I found this other thread that is exactly what I am asking:
But that refs Swift 5.5, and we have 6 now, 3 years later. Also, the code answers are so terse readers have to fill in code in their head, which increases cognitive load on those trying to solves problems. Well, the withTaskGroup
answer is full enough but that has a problem I will talk about in a moment.
So moving on...
We have the following scenario:
- Run 3 async funcs in parallel
- The funcs for not return a value
- Do a thing when all 3 are done
Someone coded it like this by using async-let
and throwing away the variables.
async let unused1: () = ring.ding1()
async let unused2: () = ring.ding2()
async let unused3: () = ring.ding3()
_ = await (unused1, unused2, unused3) // Parallel.
print("test2: Do this after.")
I incorrectly thought that the equivalent for funcs that return void would be:
_ = await( // Serial.
ring.ding1(),
ring.ding2(),
ring.ding3()
)
print("test3: Do this after.")
But the funcs are run serially in the above example.

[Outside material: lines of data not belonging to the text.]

(** * Task tracking, admission control and rate limiting of the video
    generation dashboard

    A shallow embedding of the server side of the repository:
    - [RateLimit]         : the fixed-window limiter imported as
                            [@/lib/rate-limit] (src/unnamed/part_005);
    - [Generate]          : the route of [/api/generate]
                            (src/unnamed/part_003): the task store, POST
                            admission, GET status query, [processTask] and
                            the cleanup timers;
    - [GenerateVideo]     : src/app/api/generate-video/route.ts, the upload
                            endpoint with its [videoTasks] store;
    - [GenerateVideoWait] : the variant of the same POST handler that waits
                            for the video (src/unnamed/part_002).

    JavaScript numbers that hold integers (timestamps, counters, HTTP status
    codes) are [Z]; strings are [string], one character per UTF-16 code
    unit, so that [String.length] is the [.length] of the source. *)

From stdpp Require Import gmap strings list fin_maps pretty.
From Stdlib Require Import ZArith Lia.

Open Scope Z_scope.

(** ** The rate limiter *)

Module RateLimit.

Record RateLimitEntry := mkEntry {
  count : Z;
  resetTime : Z
}.

(** The class: a [Map] from keys to entries and two read-only fields. *)
Record t := mk {
  store : gmap string RateLimitEntry;
  limit : Z;
  windowMs : Z
}.

(** [constructor(limit = 10, windowMs = 60000)] *)
Definition new (limit windowMs : Z) : t :=
  {| store := ∅; limit := limit; windowMs := windowMs |}.

Definition with_store (rl : t) (s : gmap string RateLimitEntry) : t :=
  {| store := s; limit := limit rl; windowMs := windowMs rl |}.

Record CheckResult := mkResult {
  success : bool;
  remaining : Z
}.

(** [check(key)], with the value of [Date.now()] as an argument.  The
    entry object found in the map is mutated in place by [entry.count++];
    in the map this is the replacement of the binding of [key]. *)
Definition check (rl : t) (key : string) (now : Z) : t * CheckResult :=
  let entry := store rl !! key in
  (* Clean up expired entries *)
  let store1 :=
    match entry with
    | Some e => if now >? resetTime e then delete key (store rl) else store rl
    | None => store rl
    end in
  let expired :=
    match entry with
    | Some e => now >? resetTime e
    | None => true
    end in
  if expired then
    (* First request or expired entry *)
    (with_store rl (<[key := {| count := 1; resetTime := now + windowMs rl |}]> store1),
     {| success := true; remaining := limit rl - 1 |})
  else
    match entry with
    | Some e =>
        if count e >=? limit rl then
          (with_store rl store1, {| success := false; remaining := 0 |})
        else
          (* Increment counter *)
          let e' := {| count := count e + 1; resetTime := resetTime e |} in
          (with_store rl (<[key := e']> store1),
           {| success := true; remaining := limit rl - count e' |})
    | None => (with_store rl store1, {| success := false; remaining := 0 |})
    end.

(** [cleanup()]: drops every entry whose window has elapsed. *)
Definition cleanup (rl : t) (now : Z) : t :=
  with_store rl (filter (λ kv, ¬ (now > resetTime kv.2)) (store rl)).

(** A sequence of calls [check(key)] at given clock readings; the results
    of the calls made with key [k], in order. *)
Fixpoint checks_of (k : string) (rl : t) (calls : list (string * Z))
  : list CheckResult :=
  match calls with
  | [] => []
  | (k', now) :: calls' =>
      let '(rl', r) := check rl k' now in
      if decide (k' = k) then r :: checks_of k rl' calls'
      else checks_of k rl' calls'
  end.

(** The two public methods, as operations on the limiter. *)
Inductive op :=
| OpCheck (key : string) (now : Z)
| OpCleanup (now : Z).

Definition apply_op (rl : t) (o : op) : t :=
  match o with
  | OpCheck key now => (check rl key now).1
  | OpCleanup now => cleanup rl now
  end.

Definition run_ops (rl : t) (ops : list op) : t := fold_left apply_op ops rl.

End RateLimit.

(** [export const rateLimit = new RateLimit()] *)
Definition rateLimit : RateLimit.t := RateLimit.new 10 60000.

(** ** JavaScript values and property lookup *)

(** A value found in a parsed JSON body, as far as the handlers look at it.
    Arrays and objects are always truthy; what [v.length > MAX_PROMPT_LENGTH]
    gives for one of them is carried as a flag.  A JSON number is
    represented by an integer: only whether it is zero is ever tested. *)
Inductive JSValue :=
| JUndefined
| JNull
| JBool (b : bool)
| JNumber (n : Z)
| JString (s : string)
| JObject (length_exceeds : bool).

(** [!v] is [negb (truthy v)]. *)
Definition truthy (v : JSValue) : bool :=
  match v with
  | JUndefined | JNull => false
  | JBool b => b
  | JNumber n => negb (Z.eqb n 0)
  | JString s => negb (String.eqb s "")
  | JObject _ => true
  end.

(** [v.length > max]; [undefined > max] is false. *)
Definition length_gt (v : JSValue) (max : Z) : bool :=
  match v with
  | JString s => Z.of_nat (String.length s) >? max
  | JObject b => b
  | _ => false
  end.

(** Truthiness of an optional string ([undefined], [null] or a string). *)
Definition truthy_str (o : option string) : bool :=
  match o with
  | Some s => negb (String.eqb s "")
  | None => false
  end.

(** A thrown value, as [catch] inspects it:
    [error instanceof Error ? error.message : ...]. *)
Inductive Thrown :=
| ThrownError (message : string)
| ThrownOther.

(** The property names every object literal inherits from
    [Object.prototype]; each of them reads as a truthy value. *)
Definition Object_prototype_keys : list string :=
  [ "constructor"; "__proto__"; "hasOwnProperty"; "isPrototypeOf";
    "propertyIsEnumerable"; "toLocaleString"; "toString"; "valueOf";
    "__defineGetter__"; "__defineSetter__"; "__lookupGetter__";
    "__lookupSetter__" ].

So, one correct answer I figured out is:
let h1 = Task { await ring.ding1() }
let h2 = Task { await ring.ding2() }
let h3 = Task { await ring.ding3() }
_ = await(h1.result, h2.result, h3.result) // Parallel.
print("test1: Do this after.")
But that does not have the nice syntactic sugar of async-let. However, yes, it is more concise than Foundation dispatch groups, and certainly less bug prone.
However, it is noisier than async-let for a thing that is simpler – a func call with no return value has busier syntax than a func call with a return value. And that is my problem with withTaskGroup
for our scenario, it is noisier still. It seems built for something more heavyweight.
So, I am writing this post because I am mystified and in disbelief that a language designer could create something so elegant as async-let and yet not have something similar for a simpler subset of the same situation. My hope is that someone posts an answer that embarrasses me in its obviousness that I missed it.
Side note: if it turns out there is no conciser syntax, I prefer the original code of using throwaway vars in async-let.